In some ways, it’s a Libertarian dream come true. In others, it’s potentially a way to lessen inequality all around the globe. If just anybody can get their own electricity – if there are no gatekeepers, no one with their hand on the tap – who knows what we could do? Maybe irrigate developing countries for pennies on the dollar?
This has happened before to other industries, of course. Publishing, for example. The telephone system for another, as I mentioned above. This isn’t the first potential industry disruption.
And it’s not the first disruption the energy market’s ever had, either.

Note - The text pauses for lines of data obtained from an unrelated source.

(** The loop of goroutine [i] ends, with [s1] after the worker was released. *)
Lemma loopEnd_inv s i late l s1 :
  sdInv s → sd_gs s !! i = Some (GLoop late l) → l ≠ LStart → sd_gs s1 = sd_gs s → sd_wg s1 = sd_wg s → sd_done s1 = sd_done s →
  sd_phase s1 = sd_phase s → sd_cleaned s1 = sd_cleaned s → sd_late s1 = sd_late s → sd_provide s1 = sd_provide s →
  sd_usedP s1 = sd_usedP s → sd_usedB s1 + holdsB (GLoop late l) = sd_usedB s →
  ∃ s', loopEnd s1 i late = Some s' ∧ sdInv s'.
Proof.
  intros Hs Hi Hl E1 E2 E3 E4 E5 E6 E7 EP EB. unfold loopEnd. destruct late.
  - apply wgDone_inv. destruct Hs as (H1 & H2 & H3 & H4 & H5 & H6 & H7 & H8).
    assert (afterWait (sd_phase s) = false) as Haw by (destruct (afterWait (sd_phase s)); [rewrite (H7 eq_refl) in Hi; done|done]).
    assert (sd_late s = true) as Hlate by (eapply b2n_sum_le; [done|done|done]). rewrite Hlate in H4.
    rewrite E1. count_insert Hi (GLoop false LStart). destruct l; [done|..]; cbn in *; unfold sdInvBut, cleanedOk; cbn;
      rewrite E2, E3, E4, E5, E7; split_and!; try done; lia.
  - assert (sd_provide s = true) as Hp by (destruct Hs as (_ & _ & _ & _ & H5 & _); eapply b2n_sum_le; [done|done|by destruct l]).
    apply (finish_inv s i (GLoop false l) (setLocks s1 (sd_late s1) false)); try done; cbn; rewrite ?E6, ?Hp; (destruct l; [done|..]); cbn in *; lia.
Qed.

Lemma acquire_spec s t s1 :
  acquire s t = Some s1 →
  sd_gs s1 = sd_gs s ∧ sd_wg s1 = sd_wg s ∧ sd_done s1 = sd_done s ∧ sd_phase s1 = sd_phase s ∧ sd_cleaned s1 = sd_cleaned s ∧
  sd_late s1 = sd_late s ∧ sd_provide s1 = sd_provide s ∧
  sd_usedP s1 = sd_usedP s + (if t then 1 else 0) ∧ sd_usedB s1 = sd_usedB s + (if t then 0 else 1).
Proof.
  unfold acquire. destruct (canAcquire _ _ _); [|done]. destruct t; intros [= <-]; cbn; split_and!; try done; lia.
Qed.

(** A loop starts a worker and goes on. *)
Lemma gotWork_inv s i late :
  sdInv s → sd_gs s !! i = Some (GLoop late LGot) → sd_done s = false →
  sdInv (addGoroutine (setGs s (<[i := GLoop late LHead]> (sd_gs s))) 1 GWork).
Proof.
  intros (H1 & H2 & H3 & H4 & H5 & H6 & H7 & H8) Hi Hd. pose proof (proj1 H6 Hd) as Hph. unfold addGoroutine. cbn. rewrite Hd. apply sdInvBut_0.
  count_insert Hi (GLoop late LHead). unfold sdInvBut, cleanedOk in *. cbn. rewrite !sumf_app, !sumf_single, Hph in *.
  destruct late; cbn in *; split_and!; try lia; done.
Qed.

Lemma goStep_inv s i g a r :
  sdInv s → sd_gs s !! i = Some g → goStep s i g a = Some r → ∃ s', r = Some s' ∧ sdInv s'.
Proof.
  intros Hs Hi. pose proof Hs as (H1 & H2 & H3 & H4 & H5 & H6 & H7 & H8).
  destruct g as [| | |late l|]; cbn [goStep].
  - destruct (sd_done s) eqn:Hd; [|done]. intros [= <-]. by apply (finish_inv s i GRun s); try done; cbn; lia.
  - destruct (acquire s periodicWorker) as [s1|] eqn:Ha; [|done]. intros [= <-]. apply acquire_spec in Ha as (? & ? & ? & ? & ? & HL & HV & HP & HB).
    eexists. split; [done|]. apply (become_inv s i GPeriodic); try done; cbn; rewrite ?HL, ?HV; lia.
  - intros [= <-]. rewrite (sumf_delete holdsP _ _ _ Hi) in H2. cbn [holdsP] in H2.
    apply (finish_inv s i GPeriodicWork (release s periodicWorker)); try done; cbn; lia.
  - destruct l.
    + destruct (sd_provide s) eqn:Hp; intros [= <-].
      * destruct late; [rewrite (sumf_delete holdsProvide _ _ _ Hi) in H5; cbn in H5; lia|].
        apply (finish_inv s i (GLoop false LStart) s); try done; cbn; lia.
      * destruct late; [rewrite (sumf_delete holdsProvide _ _ _ Hi) in H5; cbn in H5; lia|].
        eexists. split; [done|]. apply (become_inv s i (GLoop false LStart) (setLocks s (sd_late s) true)); try done. cbn. by rewrite Hp.
    + destruct (_ || _); intros [= <-]; [by apply (loopEnd_inv s i late LHead s); try done; cbn; lia|].
      eexists. split; [done|]. by apply (become_inv s i (GLoop late LHead) s); destruct late; try done; cbn; lia.
    + destruct (acquire s burstWorker) as [s1|] eqn:Ha; [|done]. intros [= <-]. apply acquire_spec in Ha as (? & ? & ? & ? & ? & HL & HV & HP & HB).
      eexists. split; [done|]. apply (become_inv s i (GLoop late LAcquire)); destruct late; try done; cbn; rewrite ?HL, ?HV; lia.
    + rewrite (sumf_delete holdsB _ _ _ Hi) in H3. cbn [holdsB] in H3. destruct (a_dequeued a); [destruct (sd_done s) eqn:Hd|]; intros [= <-].
      * apply (loopEnd_inv s i late LGot (release s burstWorker)); try done; cbn; lia.
      * eexists. split; [done|]. apply gotWork_inv with (late := late); done.
      * eexists. split; [done|]. apply (become_inv s i (GLoop late LGot) (release s burstWorker)); destruct late; try done; cbn; lia.
  - intros [= <-]. rewrite (sumf_delete holdsB _ _ _ Hi) in H3. cbn [holdsB] in H3.
    apply (finish_inv s i GWork (release s burstWorker)); try done; cbn; lia.
Qed.

Lemma catchup_inv s : sdInv s → sdInv (catchup s).
Proof.
  intros Hs. unfold catchup. destruct (sd_late s) eqn:HL; [done|]. destruct (sd_done s) eqn:Hd; [done|].
  destruct Hs as (H1 & H2 & H3 & H4 & H5 & H6 & H7 & H8). pose proof (proj1 H6 Hd) as Hph. unfold addGoroutine. rewrite Hd. apply sdInvBut_0.
  unfold sdInvBut, cleanedOk in *. cbn. rewrite !sumf_app, !sumf_single, Hph in *. cbn. rewrite HL in H4. cbn in H4. split_and!; try lia; done.
Qed.

Lemma closeStart_inv s : sdInv s → sd_phase s = COpen → sdInv (closeStart s).
Proof.
  intros (H1 & H2 & H3 & H4 & H5 & H6 & H7 & H8) Hph. apply sdInvBut_0. unfold sdInvBut, cleanedOk in *. cbn. rewrite Hph in H8.
  split_and!; done.
Qed.

Lemma sumf_owes_0 gs : sumf owes gs = 0 → gs = [].
Proof. destruct gs as [|g gs]; [done|]. unfold sumf. cbn. destruct g as [| | |[]|]; cbn; lia. Qed.

Lemma closeStep_inv s s' : sdInv s → closeStep s = Some s' → sdInv s'.
Proof.
  intros (H1 & H2 & H3 & H4 & H5 & H6 & H7 & H8). unfold closeStep, cleanedOk in *. destruct (sd_phase s) as [| | |[|f rest]|] eqn:Hph; try done.
  - case_decide as Hw; [|done]. intros [= <-]. rewrite Hw in H1. symmetry in H1. apply sumf_owes_0 in H1 as Hgs.
    unfold sdInv, cleanedOk. cbn. rewrite Hgs in *. split_and!; try done. rewrite H6. done.
  - destruct (sd_approx s); [done|]. intros [= <-]. unfold sdInv, cleanedOk. cbn. rewrite H8. split_and!; try done. by rewrite H6.
  - intros [= <-]. unfold sdInv, cleanedOk. cbn. rewrite app_nil_r in H8. split_and!; try done. by rewrite H6.
  - intros [= <-]. unfold sdInv, cleanedOk. cbn. rewrite <-app_assoc. split_and!; try done. by rewrite H6.
Qed.

Lemma sdStep_inv s e r : sdInv s → sdStep s e = Some r → ∃ s', r = Some s' ∧ sdInv s'.
Proof.
  intros Hs. destruct e as [| | | | | |i a| |]; cbn [sdStep].
  - intros [= <-]. eexists. split; [done|]. by apply addGoroutine_inv.
  - intros [= <-]. eexists. split; [done|]. by apply addGoroutine_inv.
  - intros [= <-]. eexists. split; [done|]. by apply catchup_inv.
  - intros [= <-]. eexists. split; [done|]. by destruct (sd_done s).
  - destruct (sd_online s); [done|]. intros [= <-]. by eexists.
  - destruct (sd_approx s); [|done]. intros [= <-]. by eexists.
  - destruct (sd_gs s !! i) as [g|] eqn:Hi; [|done]. by apply goStep_inv.
  - destruct (sd_phase s) eqn:Hph; try done. intros [= <-]. eexists. split; [done|]. by apply closeStart_inv.
  - destruct (closeStep s) as [s'|] eqn:Hc; [|done]. intros [= <-]. eexists. split; [done|]. by eapply closeStep_inv.
Qed.

(** ** [Close] returns *)

Definition sdRel s s' : Prop := ∃ e, sdStep s e = Some (Some s').

(** The steps that need no call from outside. *)
Definition own (e : sdEvent) : Prop :=
  match e with PvGo _ _ | PvCloseStep | PvOnlineLock | PvOnlineUnlock => True | _ => False end.

Definition sdOwn s s' : Prop := ∃ e, own e ∧ sdStep s e = Some (Some s').

Lemma sdRel_inv s s' : sdInv s → rtc sdRel s s' → sdInv s'.
Proof.
  intros Hs Hr. induction Hr as [|s1 s2 s3 [e He] _ IH]; [done|]. apply IH. by destruct (sdStep_inv s1 e _ Hs He) as (? & [= <-] & ?).
Qed.

Definition loopRank (l : loopState) : nat := match l with LStart => 2 | LHead => 1 | LAcquire => 3 | LGot => 2 end.
Definition rank g : nat :=
  match g with GRun | GPeriodicWork | GWork => 1 | GPeriodic => 2 | GLoop late l => loopRank l + if late then 2 else 0 end.

Definition phaseRank (ph : closePhase) : nat :=
  match ph with COpen | CClosed => 0 | CWaiting => nCleanup + 3 | CApprox => nCleanup + 2 | CCleaning rest => S (length rest) end.

Definition closeMeasure s : nat := sumf rank (sd_gs s) + 2 * sd_online s + Nat.b2n (sd_approx s) + phaseRank (sd_phase s).

Lemma wgDone_measure s s' : wgDone s = Some s' → closeMeasure s' = closeMeasure s.
Proof. unfold wgDone. destruct (sd_wg s); [done|]. by intros [= <-]. Qed.

Lemma acquire_measure s t s' : acquire s t = Some s' → closeMeasure s' = closeMeasure s ∧ sd_gs s' = sd_gs s.
Proof. unfold acquire. destruct (canAcquire _ _ _); [|done]. by destruct t; intros [= <-]. Qed.

Lemma setGs_measure s gs : closeMeasure (setGs s gs) + sumf rank (sd_gs s) = closeMeasure s + sumf rank gs.
Proof. unfold closeMeasure. cbn. lia. Qed.

(** Replacing or removing a goroutine makes the measure smaller. *)
Lemma become_measure s i g g' : sd_gs s !! i = Some g → rank g' < rank g → closeMeasure (setGs s (<[i := g']> (sd_gs s))) < closeMeasure s.
Proof. intros Hi Hr. pose proof (setGs_measure s (<[i := g']> (sd_gs s))). pose proof (sumf_insert rank _ _ _ g' Hi). lia. Qed.

Lemma remove_measure s i g : sd_gs s !! i = Some g → closeMeasure (setGs s (delete i (sd_gs s))) < closeMeasure s.
Proof.
  intros Hi. pose proof (setGs_measure s (delete i (sd_gs s))). pose proof (sumf_delete rank _ _ _ Hi).
  assert (0 < rank g) by (destruct g as [| | |? []|]; cbn; lia). lia.
Qed.

Lemma loopEnd_measure s i late l s' :
  sd_gs s !! i = Some (GLoop late l) → l ≠ LStart → loopEnd s i late = Some s' → closeMeasure s' < closeMeasure s.
Proof.
  intros Hi Hl. unfold loopEnd. destruct late; intros ->%wgDone_measure.
  - apply (become_measure s i (GLoop true l)); [done|]. destruct l; cbn; [done|lia..].
  - by apply (remove_measure s i (GLoop false l)).
Qed.

Lemma goStep_measure s i g a s' :
  sd_done s = true → sd_gs s !! i = Some g → goStep s i g a = Some (Some s') → closeMeasure s' < closeMeasure s.
Proof.
  intros Hd Hi. destruct g as [| | |late l|]; cbn [goStep]; rewrite ?Hd.
  - intros [= ->%wgDone_measure]. by eapply remove_measure.
  - destruct (acquire s periodicWorker) as [s1|] eqn:Ha; [|done]. apply acquire_measure in Ha as [<- Hg]. intros [= <-].
    rewrite <-Hg in Hi. eapply become_measure; [done|cbn; lia].
  - intros [= ->%wgDone_measure]. by apply (remove_measure (release s periodicWorker) i GPeriodicWork).
  - destruct l.
    + destruct (sd_provide s); [intros [= ->%wgDone_measure]; by eapply remove_measure|]. intros [= <-].
      by apply (become_measure (setLocks s (sd_late s) true) i (GLoop late LStart)); [|destruct late; cbn; lia].
    + rewrite orb_true_r. cbn [orb]. intros [= He]. by eapply loopEnd_measure.
    + destruct (acquire s burstWorker) as [s1|] eqn:Ha; [|done]. apply acquire_measure in Ha as [<- Hg]. intros [= <-].
      rewrite <-Hg in Hi. eapply become_measure; [done|]. destruct late; cbn; lia.
    + destruct (a_dequeued a); [intros [= He]; by eapply (loopEnd_measure (release s burstWorker))|]. intros [= <-].
      apply (become_measure (release s burstWorker) i (GLoop late LGot)); [done|]. destruct late; cbn; lia.
  - intros [= ->%wgDone_measure]. by apply (remove_measure (release s burstWorker) i GWork).
Qed.

Lemma closeStep_measure s s' : closeStep s = Some s' → closeMeasure s' < closeMeasure s.
Proof.
  unfold closeStep, closeMeasure. destruct (sd_phase s) as [| | |[|f rest]|]; try done.
  - case_decide; [|done]. intros [= <-]. cbn. lia.
  - destruct (sd_approx s) eqn:Ha; [done|]. intros [= <-]. cbn [sd_gs sd_online sd_approx sd_phase setPhase phaseRank].
    rewrite Ha, length_reverse, length_seq. lia.
  - intros [= <-]. cbn. lia.
  - intros [= <-]. cbn. lia.
Qed.
Definition BootstrapPeersFunc (getBootstrapPeers : option Obj) : Option := λ c, mret (mkCfg (c_Datastore c) (c_Validator c) (c_ValidatorChanged c) (c_Mode c) (c_ProtocolPrefix c) (c_V1ProtocolOverride c) (c_BucketSize c) (c_Concurrency c) (c_Resiliency c) (c_MaxRecordAge c) (c_EnableProviders c) (c_EnableValues c) (c_ProviderStore c) (c_QueryPeerFilter c) (c_LookupCheckConcurrency c) (c_MsgSenderBuilder c) (c_RoutingTable c) (FuncPeers <$> getBootstrapPeers) (c_AddressFilter c) (c_OnRequestHook c) (c_DisableFixLowPeers c) (c_TestAddressUpdateProcessing c) (c_EnableOptimisticProvide c) (c_OptimisticProvideJobsPoolSize c)).

Definition RoutingTablePeerDiversityFilter (pg : option Obj) : Option := λ c, mret (mkCfg (c_Datastore c) (c_Validator c) (c_ValidatorChanged c) (c_Mode c) (c_ProtocolPrefix c) (c_V1ProtocolOverride c) (c_BucketSize c) (c_Concurrency c) (c_Resiliency c) (c_MaxRecordAge c) (c_EnableProviders c) (c_EnableValues c) (c_ProviderStore c) (c_QueryPeerFilter c) (c_LookupCheckConcurrency c) (c_MsgSenderBuilder c) (mkRtCfg (rt_RefreshQueryTimeout (c_RoutingTable c)) (rt_RefreshInterval (c_RoutingTable c)) (rt_AutoRefresh (c_RoutingTable c)) (rt_LatencyTolerance (c_RoutingTable c)) (rt_CheckInterval (c_RoutingTable c)) (rt_PeerFilter (c_RoutingTable c)) pg) (c_BootstrapPeers c) (c_AddressFilter c) (c_OnRequestHook c) (c_DisableFixLowPeers c) (c_TestAddressUpdateProcessing c) (c_EnableOptimisticProvide c) (c_OptimisticProvideJobsPoolSize c)).

Definition disableFixLowPeersRoutine : Option := λ c, mret (mkCfg (c_Datastore c) (c_Validator c) (c_ValidatorChanged c) (c_Mode c) (c_ProtocolPrefix c) (c_V1ProtocolOverride c) (c_BucketSize c) (c_Concurrency c) (c_Resiliency c) (c_MaxRecordAge c) (c_EnableProviders c) (c_EnableValues c) (c_ProviderStore c) (c_QueryPeerFilter c) (c_LookupCheckConcurrency c) (c_MsgSenderBuilder c) (c_RoutingTable c) (c_BootstrapPeers c) (c_AddressFilter c) (c_OnRequestHook c) true (c_TestAddressUpdateProcessing c) (c_EnableOptimisticProvide c) (c_OptimisticProvideJobsPoolSize c)).

Definition forceAddressUpdateProcessing : Option := λ c, mret (mkCfg (c_Datastore c) (c_Validator c) (c_ValidatorChanged c) (c_Mode c) (c_ProtocolPrefix c) (c_V1ProtocolOverride c) (c_BucketSize c) (c_Concurrency c) (c_Resiliency c) (c_MaxRecordAge c) (c_EnableProviders c) (c_EnableValues c) (c_ProviderStore c) (c_QueryPeerFilter c) (c_LookupCheckConcurrency c) (c_MsgSenderBuilder c) (c_RoutingTable c) (c_BootstrapPeers c) (c_AddressFilter c) (c_OnRequestHook c) (c_DisableFixLowPeers c) true (c_EnableOptimisticProvide c) (c_OptimisticProvideJobsPoolSize c)).

Definition EnableOptimisticProvide : Option := λ c, mret (mkCfg (c_Datastore c) (c_Validator c) (c_ValidatorChanged c) (c_Mode c) (c_ProtocolPrefix c) (c_V1ProtocolOverride c) (c_BucketSize c) (c_Concurrency c) (c_Resiliency c) (c_MaxRecordAge c) (c_EnableProviders c) (c_EnableValues c) (c_ProviderStore c) (c_QueryPeerFilter c) (c_LookupCheckConcurrency c) (c_MsgSenderBuilder c) (c_RoutingTable c) (c_BootstrapPeers c) (c_AddressFilter c) (c_OnRequestHook c) (c_DisableFixLowPeers c) (c_TestAddressUpdateProcessing c) true (c_OptimisticProvideJobsPoolSize c)).

Definition OptimisticProvideJobsPoolSize (size : Z) : Option := λ c, mret (mkCfg (c_Datastore c) (c_Validator c) (c_ValidatorChanged c) (c_Mode c) (c_ProtocolPrefix c) (c_V1ProtocolOverride c) (c_BucketSize c) (c_Concurrency c) (c_Resiliency c) (c_MaxRecordAge c) (c_EnableProviders c) (c_EnableValues c) (c_ProviderStore c) (c_QueryPeerFilter c) (c_LookupCheckConcurrency c) (c_MsgSenderBuilder c) (c_RoutingTable c) (c_BootstrapPeers c) (c_AddressFilter c) (c_OnRequestHook c) (c_DisableFixLowPeers c) (c_TestAddressUpdateProcessing c) (c_EnableOptimisticProvide c) size).

Definition AddressFilter (f : option Obj) : Option := λ c, mret (mkCfg (c_Datastore c) (c_Validator c) (c_ValidatorChanged c) (c_Mode c) (c_ProtocolPrefix c) (c_V1ProtocolOverride c) (c_BucketSize c) (c_Concurrency c) (c_Resiliency c) (c_MaxRecordAge c) (c_EnableProviders c) (c_EnableValues c) (c_ProviderStore c) (c_QueryPeerFilter c) (c_LookupCheckConcurrency c) (c_MsgSenderBuilder c) (c_RoutingTable c) (c_BootstrapPeers c) f (c_OnRequestHook c) (c_DisableFixLowPeers c) (c_TestAddressUpdateProcessing c) (c_EnableOptimisticProvide c) (c_OptimisticProvideJobsPoolSize c)).

Definition WithCustomMessageSender (messageSenderBuilder : option Obj) : Option := λ c, mret (mkCfg (c_Datastore c) (c_Validator c) (c_ValidatorChanged c) (c_Mode c) (c_ProtocolPrefix c) (c_V1ProtocolOverride c) (c_BucketSize c) (c_Concurrency c) (c_Resiliency c) (c_MaxRecordAge c) (c_EnableProviders c) (c_EnableValues c) (c_ProviderStore c) (c_QueryPeerFilter c) (c_LookupCheckConcurrency c) messageSenderBuilder (c_RoutingTable c) (c_BootstrapPeers c) (c_AddressFilter c) (c_OnRequestHook c) (c_DisableFixLowPeers c) (c_TestAddressUpdateProcessing c) (c_EnableOptimisticProvide c) (c_OptimisticProvideJobsPoolSize c)).

Definition OnRequestHook (f : option Obj) : Option := λ c, mret (mkCfg (c_Datastore c) (c_Validator c) (c_ValidatorChanged c) (c_Mode c) (c_ProtocolPrefix c) (c_V1ProtocolOverride c) (c_BucketSize c) (c_Concurrency c) (c_Resiliency c) (c_MaxRecordAge c) (c_EnableProviders c) (c_EnableValues c) (c_ProviderStore c) (c_QueryPeerFilter c) (c_LookupCheckConcurrency c) (c_MsgSenderBuilder c) (c_RoutingTable c) (c_BootstrapPeers c) (c_AddressFilter c) f (c_DisableFixLowPeers c) (c_TestAddressUpdateProcessing c) (c_EnableOptimisticProvide c) (c_OptimisticProvideJobsPoolSize c)).

(** The option that [New] applies first. *)
Definition Defaults : Option := λ c,
  l ← newMap;
  mret (mkCfg (Some newMapDatastore) (Some (Namespaced (Some l))) (c_ValidatorChanged c) (c_Mode c) DefaultPrefix (c_V1ProtocolOverride c) DefaultBucketSize DefaultConcurrency DefaultResiliency ProvideValidity true true (c_ProviderStore c) (Some EmptyQueryFilter) 256 (Some NewMessageSenderImpl) (mkRtCfg (10 * Second) (10 * Minute) true (10 * Second) (rt_CheckInterval (c_RoutingTable c)) (Some EmptyRTFilter) (rt_DiversityFilter (c_RoutingTable c))) (c_BootstrapPeers c) (c_AddressFilter c) (c_OnRequestHook c) (c_DisableFixLowPeers c) (c_TestAddressUpdateProcessing c) (c_EnableOptimisticProvide c) 60).

(** The zero [Config]. *)
Definition zeroConfig : Config :=
  mkCfg None None false 0 EmptyString EmptyString 0 0 0 0 false false None None 0 None (mkRtCfg 0 0 false 0 0 None None) None None None false false false 0.

(** [Apply]: the number of the option that fails is part of the error. *)
Fixpoint applyFrom (i : nat) (opts : list Option) (c : Config) : cfgM Config :=
  match opts with
  | [] => mret c
  | opt :: opts => λ h,
      match opt c h with
      | (Ok c, h) => applyFrom (S i) opts c h
      | (Err e, h) => (Err (ErrOption i e), h)
      | (Panic, h) => (Panic, h)
      end
  end.
Definition Apply (c : Config) (opts : list Option) : cfgM Config := applyFrom 0 opts c.

(** [ApplyFallbacks]; [peerstore] is the key book of the host. *)
Definition ApplyFallbacks (peerstore : Obj) (c : Config) : cfgM () :=
  if c_ValidatorChanged c then mret tt
  else
    match c_Validator c with
    | Some (Namespaced m) =>
        nsval ← getMap m;
        match nsval !! "pk" with Some _ => mret tt | None => mapAssign m "pk" (Some PublicKeyValidator) end ;;
        nsval ← getMap m;
        match nsval !! "ipns" with Some _ => mret tt | None => mapAssign m "ipns" (Some (IpnsValidator peerstore)) end
    | _ => throw ErrNotMarkedChanged
    end.

(** [Validate] *)
Definition Validate (c : Config) : cfgM () :=
  if decide (c_ProtocolPrefix c ≠ DefaultPrefix) then mret tt
  else if decide (c_BucketSize c ≠ DefaultBucketSize) then throw ErrBucketSize
  else if negb (c_EnableProviders c) then throw ErrProviders
  else if negb (c_EnableValues c) then throw ErrValues
  else
    match c_Validator c with
    | Some (Namespaced m) =>
        nsval ← getMap m;
        if decide (size nsval ≠ 2%nat) then throw ErrTwoValidators
        else
          match nsval !! "pk" with
          | None => throw ErrPkMissing
          | Some (Some PublicKeyValidator) =>
              match nsval !! "ipns" with
              | None => throw ErrIpnsMissing
              | Some (Some (IpnsValidator _)) => mret tt
              | Some _ => throw ErrIpnsType
              end
          | Some _ => throw ErrPkType
          end
    | _ => throw ErrMustBeNamespaced
    end.

(** The first part of [New]: the configuration. *)
Definition getConfig (peerstore : Obj) (options : list Option) : cfgM Config :=
  cfg ← Apply zeroConfig (Defaults :: options);
  ApplyFallbacks peerstore cfg ;;
  Validate cfg ;;
  mret cfg.

(** ** What the options ask for *)

(** The options of [dht_options.go] with their arguments. *)
Inductive dhtOption :=
| O_ProviderStore (ps : option Obj)
| O_RoutingTableLatencyTolerance (latency : Z)
| O_RoutingTableRefreshQueryTimeout (timeout : Z)
| O_RoutingTableRefreshPeriod (period : Z)
| O_Datastore (ds : option Obj)
| O_Mode (m : Z)
| O_Validator (v : option validator)
| O_NamespacedValidator (ns : string) (v : option validator)
| O_ProtocolPrefix (prefix : string)
| O_ProtocolExtension (ext : string)
| O_V1ProtocolOverride (proto : string)
| O_BucketSize (bucketSize : Z)
| O_Concurrency (alpha : Z)
| O_Resiliency (beta : Z)
| O_LookupCheckConcurrency (n : Z)
| O_MaxRecordAge (maxAge : Z)
| O_DisableAutoRefresh
| O_DisableProviders
| O_DisableValues
| O_QueryFilter (filter : option QueryFilterFunc)
| O_RoutingTableFilter (filter : option RouteTableFilterFunc)
| O_BootstrapPeers (bootstrappers : list AI)
| O_BootstrapPeersFunc (getBootstrapPeers : option Obj)
| O_RoutingTablePeerDiversityFilter (pg : option Obj)
| O_disableFixLowPeersRoutine
| O_forceAddressUpdateProcessing
| O_EnableOptimisticProvide
| O_OptimisticProvideJobsPoolSize (size : Z)
| O_AddressFilter (f : option Obj)
| O_WithCustomMessageSender (messageSenderBuilder : option Obj)
| O_OnRequestHook (f : option Obj).

Definition denote (o : dhtOption) : Option :=
  match o with
  | O_ProviderStore ps => ProviderStore ps
  | O_RoutingTableLatencyTolerance latency => RoutingTableLatencyTolerance latency
  | O_RoutingTableRefreshQueryTimeout timeout => RoutingTableRefreshQueryTimeout timeout
  | O_RoutingTableRefreshPeriod period => RoutingTableRefreshPeriod period
  | O_Datastore ds => Datastore ds
  | O_Mode m => Mode m
  | O_Validator v => Validator v
  | O_NamespacedValidator ns v => NamespacedValidator ns v
  | O_ProtocolPrefix prefix => ProtocolPrefix prefix
  | O_ProtocolExtension ext => ProtocolExtension ext
  | O_V1ProtocolOverride proto => V1ProtocolOverride proto
  | O_BucketSize bucketSize => BucketSize bucketSize
  | O_Concurrency alpha => Concurrency alpha
  | O_Resiliency beta => Resiliency beta
  | O_LookupCheckConcurrency n => LookupCheckConcurrency n
  | O_MaxRecordAge maxAge => MaxRecordAge maxAge
  | O_DisableAutoRefresh => DisableAutoRefresh
  | O_DisableProviders => DisableProviders
  | O_DisableValues => DisableValues
  | O_QueryFilter filter => QueryFilter filter
  | O_RoutingTableFilter filter => RoutingTableFilter filter
  | O_BootstrapPeers bootstrappers => BootstrapPeers bootstrappers
  | O_BootstrapPeersFunc getBootstrapPeers => BootstrapPeersFunc getBootstrapPeers
  | O_RoutingTablePeerDiversityFilter pg => RoutingTablePeerDiversityFilter pg
  | O_disableFixLowPeersRoutine => disableFixLowPeersRoutine
  | O_forceAddressUpdateProcessing => forceAddressUpdateProcessing
  | O_EnableOptimisticProvide => EnableOptimisticProvide
  | O_OptimisticProvideJobsPoolSize size => OptimisticProvideJobsPoolSize size
  | O_AddressFilter f => AddressFilter f
  | O_WithCustomMessageSender messageSenderBuilder => WithCustomMessageSender messageSenderBuilder
  | O_OnRequestHook f => OnRequestHook f
  end.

A couple of hundred years ago we depended on a very specific animal for energy. The world created a tremendous industry solely for hunting this animal, extracting the energy resource from the carcass, refining it, and shipping the energy all over the world. The capital of this industry was New Bedford, Massachusetts, and when the captains of this industry heard that a group of entrepreneurs believed it’d be possible to extract a new source of energy out of the ground, rather than extracting it from the corpse of this very specific animal, they laughed it off.
But no one uses whale oil to light their lamps these days.
We look back on that era and we find it odd and barbaric. The idea of human beings chasing whales across the sea, slaughtering them, and cracking open their skulls to access their oil – all so that humans could light their lamps – is unthinkable to us now. “How could they have done that,” we ask, “when we were sitting on vast oceans of oil, just a few hundred feet below the surface of the Earth?”
Sometimes I think we might one day find our current energy industry as strange and ridiculous as we do whale oil. “Why did they ever have to drill down into the earth and suck up goop made out of long-dead plants,” or children might ask, “when all around them energy was falling on their shoulders, every day? Why would anyone ever go to all that work?”